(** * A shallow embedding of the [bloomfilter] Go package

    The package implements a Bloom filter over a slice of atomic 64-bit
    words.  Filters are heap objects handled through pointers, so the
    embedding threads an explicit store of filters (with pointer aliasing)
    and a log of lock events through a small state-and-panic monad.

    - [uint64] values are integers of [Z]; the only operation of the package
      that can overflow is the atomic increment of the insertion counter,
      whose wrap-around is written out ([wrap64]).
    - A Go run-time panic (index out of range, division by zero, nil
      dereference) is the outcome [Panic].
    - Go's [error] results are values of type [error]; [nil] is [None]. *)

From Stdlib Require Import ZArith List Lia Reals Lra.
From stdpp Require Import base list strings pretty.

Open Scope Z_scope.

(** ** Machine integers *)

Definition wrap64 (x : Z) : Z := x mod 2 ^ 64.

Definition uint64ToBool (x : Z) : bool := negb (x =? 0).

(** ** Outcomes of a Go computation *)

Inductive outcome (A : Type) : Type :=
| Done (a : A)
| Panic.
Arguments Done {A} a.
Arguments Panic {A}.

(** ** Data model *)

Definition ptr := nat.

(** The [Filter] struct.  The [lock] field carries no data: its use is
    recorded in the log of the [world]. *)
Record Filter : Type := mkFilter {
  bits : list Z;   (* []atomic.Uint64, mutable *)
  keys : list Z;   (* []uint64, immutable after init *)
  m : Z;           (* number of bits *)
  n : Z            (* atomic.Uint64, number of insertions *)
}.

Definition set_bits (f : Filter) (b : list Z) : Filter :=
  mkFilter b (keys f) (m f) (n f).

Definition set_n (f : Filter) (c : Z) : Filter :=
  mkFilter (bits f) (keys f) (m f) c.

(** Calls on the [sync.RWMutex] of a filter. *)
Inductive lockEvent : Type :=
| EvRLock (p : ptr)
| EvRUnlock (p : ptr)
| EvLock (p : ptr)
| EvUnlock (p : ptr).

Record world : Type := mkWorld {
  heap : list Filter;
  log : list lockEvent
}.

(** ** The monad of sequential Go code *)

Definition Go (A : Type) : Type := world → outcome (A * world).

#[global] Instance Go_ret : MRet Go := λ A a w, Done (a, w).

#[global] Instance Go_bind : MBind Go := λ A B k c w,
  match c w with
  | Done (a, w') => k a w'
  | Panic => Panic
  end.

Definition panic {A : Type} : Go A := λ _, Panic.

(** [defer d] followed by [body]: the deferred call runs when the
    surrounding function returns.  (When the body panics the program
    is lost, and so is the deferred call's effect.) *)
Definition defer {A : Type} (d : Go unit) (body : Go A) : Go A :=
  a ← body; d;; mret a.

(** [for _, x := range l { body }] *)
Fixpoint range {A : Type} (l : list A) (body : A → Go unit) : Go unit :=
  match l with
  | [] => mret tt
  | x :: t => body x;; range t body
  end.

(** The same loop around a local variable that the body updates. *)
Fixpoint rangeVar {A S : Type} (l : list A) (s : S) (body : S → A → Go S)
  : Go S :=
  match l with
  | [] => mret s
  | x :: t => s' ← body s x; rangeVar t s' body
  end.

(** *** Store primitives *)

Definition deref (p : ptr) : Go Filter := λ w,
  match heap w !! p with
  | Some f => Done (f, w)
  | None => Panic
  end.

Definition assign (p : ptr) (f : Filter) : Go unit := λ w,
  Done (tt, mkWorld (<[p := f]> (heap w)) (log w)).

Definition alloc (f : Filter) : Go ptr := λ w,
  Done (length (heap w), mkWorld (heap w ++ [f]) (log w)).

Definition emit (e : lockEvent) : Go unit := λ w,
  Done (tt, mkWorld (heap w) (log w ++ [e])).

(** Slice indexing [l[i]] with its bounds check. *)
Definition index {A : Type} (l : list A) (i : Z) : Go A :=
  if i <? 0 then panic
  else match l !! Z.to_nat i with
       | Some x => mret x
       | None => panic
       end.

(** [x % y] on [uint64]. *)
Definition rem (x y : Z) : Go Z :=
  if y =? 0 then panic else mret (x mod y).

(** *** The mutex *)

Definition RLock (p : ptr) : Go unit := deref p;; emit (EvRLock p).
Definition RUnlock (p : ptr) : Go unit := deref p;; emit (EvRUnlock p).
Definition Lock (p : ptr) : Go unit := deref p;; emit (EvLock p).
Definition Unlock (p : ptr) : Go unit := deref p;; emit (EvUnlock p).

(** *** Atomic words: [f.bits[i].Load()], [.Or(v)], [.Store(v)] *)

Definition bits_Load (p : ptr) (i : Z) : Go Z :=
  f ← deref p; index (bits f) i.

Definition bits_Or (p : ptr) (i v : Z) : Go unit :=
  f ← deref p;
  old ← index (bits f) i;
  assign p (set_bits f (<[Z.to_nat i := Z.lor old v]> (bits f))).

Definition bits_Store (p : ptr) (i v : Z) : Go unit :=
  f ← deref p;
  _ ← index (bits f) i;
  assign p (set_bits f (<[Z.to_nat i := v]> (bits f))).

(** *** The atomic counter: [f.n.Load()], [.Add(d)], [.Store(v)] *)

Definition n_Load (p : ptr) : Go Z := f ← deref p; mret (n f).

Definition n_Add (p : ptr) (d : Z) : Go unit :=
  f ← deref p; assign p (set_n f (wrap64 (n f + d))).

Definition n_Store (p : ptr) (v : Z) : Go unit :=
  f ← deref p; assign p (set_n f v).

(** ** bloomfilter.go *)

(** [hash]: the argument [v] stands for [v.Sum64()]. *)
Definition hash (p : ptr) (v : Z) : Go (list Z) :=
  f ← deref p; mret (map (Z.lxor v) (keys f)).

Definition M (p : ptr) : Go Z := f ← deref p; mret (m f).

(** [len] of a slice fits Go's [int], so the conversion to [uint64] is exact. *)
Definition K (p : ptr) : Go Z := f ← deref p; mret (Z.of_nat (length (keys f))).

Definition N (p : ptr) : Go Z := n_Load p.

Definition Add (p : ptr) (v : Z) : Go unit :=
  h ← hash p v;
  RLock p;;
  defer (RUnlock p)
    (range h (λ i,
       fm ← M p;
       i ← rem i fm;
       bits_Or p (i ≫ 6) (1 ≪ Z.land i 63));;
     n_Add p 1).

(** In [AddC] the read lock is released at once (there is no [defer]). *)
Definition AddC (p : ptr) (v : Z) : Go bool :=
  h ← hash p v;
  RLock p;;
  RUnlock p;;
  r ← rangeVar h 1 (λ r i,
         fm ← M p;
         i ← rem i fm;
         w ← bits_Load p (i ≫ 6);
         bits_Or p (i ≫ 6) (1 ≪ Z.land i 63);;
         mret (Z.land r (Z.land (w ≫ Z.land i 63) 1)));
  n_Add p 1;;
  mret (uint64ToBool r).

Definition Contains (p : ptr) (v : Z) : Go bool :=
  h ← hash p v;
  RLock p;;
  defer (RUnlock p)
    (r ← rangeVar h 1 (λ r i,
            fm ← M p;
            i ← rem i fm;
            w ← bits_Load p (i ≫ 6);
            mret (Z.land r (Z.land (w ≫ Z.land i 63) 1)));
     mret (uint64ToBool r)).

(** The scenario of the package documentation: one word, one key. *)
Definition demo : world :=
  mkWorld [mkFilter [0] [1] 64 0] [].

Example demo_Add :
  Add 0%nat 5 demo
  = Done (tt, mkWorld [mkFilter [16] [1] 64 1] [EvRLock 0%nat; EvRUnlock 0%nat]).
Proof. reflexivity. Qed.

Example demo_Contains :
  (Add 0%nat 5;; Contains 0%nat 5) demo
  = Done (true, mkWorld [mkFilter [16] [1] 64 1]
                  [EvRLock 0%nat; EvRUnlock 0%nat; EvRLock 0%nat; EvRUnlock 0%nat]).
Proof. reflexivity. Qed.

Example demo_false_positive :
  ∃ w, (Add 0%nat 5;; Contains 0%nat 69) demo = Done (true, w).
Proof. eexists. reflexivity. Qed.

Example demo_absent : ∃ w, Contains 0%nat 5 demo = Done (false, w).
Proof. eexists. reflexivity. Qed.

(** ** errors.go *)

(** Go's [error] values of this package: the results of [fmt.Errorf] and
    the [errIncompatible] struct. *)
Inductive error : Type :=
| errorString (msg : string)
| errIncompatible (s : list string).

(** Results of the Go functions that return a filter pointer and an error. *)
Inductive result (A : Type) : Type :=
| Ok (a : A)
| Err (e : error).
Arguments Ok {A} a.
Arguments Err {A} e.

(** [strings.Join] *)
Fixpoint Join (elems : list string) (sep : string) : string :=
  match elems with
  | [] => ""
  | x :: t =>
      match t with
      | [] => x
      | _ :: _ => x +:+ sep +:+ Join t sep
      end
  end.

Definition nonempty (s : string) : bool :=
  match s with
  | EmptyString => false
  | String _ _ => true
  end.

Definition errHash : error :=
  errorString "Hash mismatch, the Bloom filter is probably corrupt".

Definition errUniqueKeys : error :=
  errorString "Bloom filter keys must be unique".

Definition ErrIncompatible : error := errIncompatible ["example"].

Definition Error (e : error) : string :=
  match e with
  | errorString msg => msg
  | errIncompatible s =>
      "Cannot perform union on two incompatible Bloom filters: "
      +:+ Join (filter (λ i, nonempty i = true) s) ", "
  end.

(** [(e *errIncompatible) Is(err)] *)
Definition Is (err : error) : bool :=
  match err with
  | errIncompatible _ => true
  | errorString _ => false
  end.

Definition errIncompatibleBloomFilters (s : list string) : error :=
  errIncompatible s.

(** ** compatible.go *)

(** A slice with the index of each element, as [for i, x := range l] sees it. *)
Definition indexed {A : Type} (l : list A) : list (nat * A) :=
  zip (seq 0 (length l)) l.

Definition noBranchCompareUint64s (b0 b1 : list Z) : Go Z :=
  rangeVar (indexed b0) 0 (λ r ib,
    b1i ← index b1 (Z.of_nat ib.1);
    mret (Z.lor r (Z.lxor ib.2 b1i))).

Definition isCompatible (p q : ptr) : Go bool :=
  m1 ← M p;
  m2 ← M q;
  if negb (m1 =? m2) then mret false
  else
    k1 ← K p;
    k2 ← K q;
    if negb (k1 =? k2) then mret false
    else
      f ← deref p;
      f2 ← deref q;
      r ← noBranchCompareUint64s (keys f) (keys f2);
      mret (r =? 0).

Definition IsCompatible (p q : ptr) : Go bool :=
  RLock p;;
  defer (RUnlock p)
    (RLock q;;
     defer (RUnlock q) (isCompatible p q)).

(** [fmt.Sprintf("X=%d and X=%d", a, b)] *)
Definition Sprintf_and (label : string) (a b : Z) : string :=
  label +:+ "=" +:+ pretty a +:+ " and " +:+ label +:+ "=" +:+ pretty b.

WHAT NEEDS TO BE DONE
Copy the records above exactly, from the first line through the line containing "(** ** Machine integers *)", and include nothing else.

PROBLEM SOLUTION
(** * A shallow embedding of the [bloomfilter] Go package

    The package implements a Bloom filter over a slice of atomic 64-bit
    words.  Filters are heap objects handled through pointers, so the
    embedding threads an explicit store of filters (with pointer aliasing)
    and a log of lock events through a small state-and-panic monad.

    - [uint64] values are integers of [Z]; the only operation of the package
      that can overflow is the atomic increment of the insertion counter,
      whose wrap-around is written out ([wrap64]).
    - A Go run-time panic (index out of range, division by zero, nil
      dereference) is the outcome [Panic].
    - Go's [error] results are values of type [error]; [nil] is [None]. *)

From Stdlib Require Import ZArith List Lia Reals Lra.
From stdpp Require Import base list strings pretty.

Open Scope Z_scope.

(** ** Machine integers *)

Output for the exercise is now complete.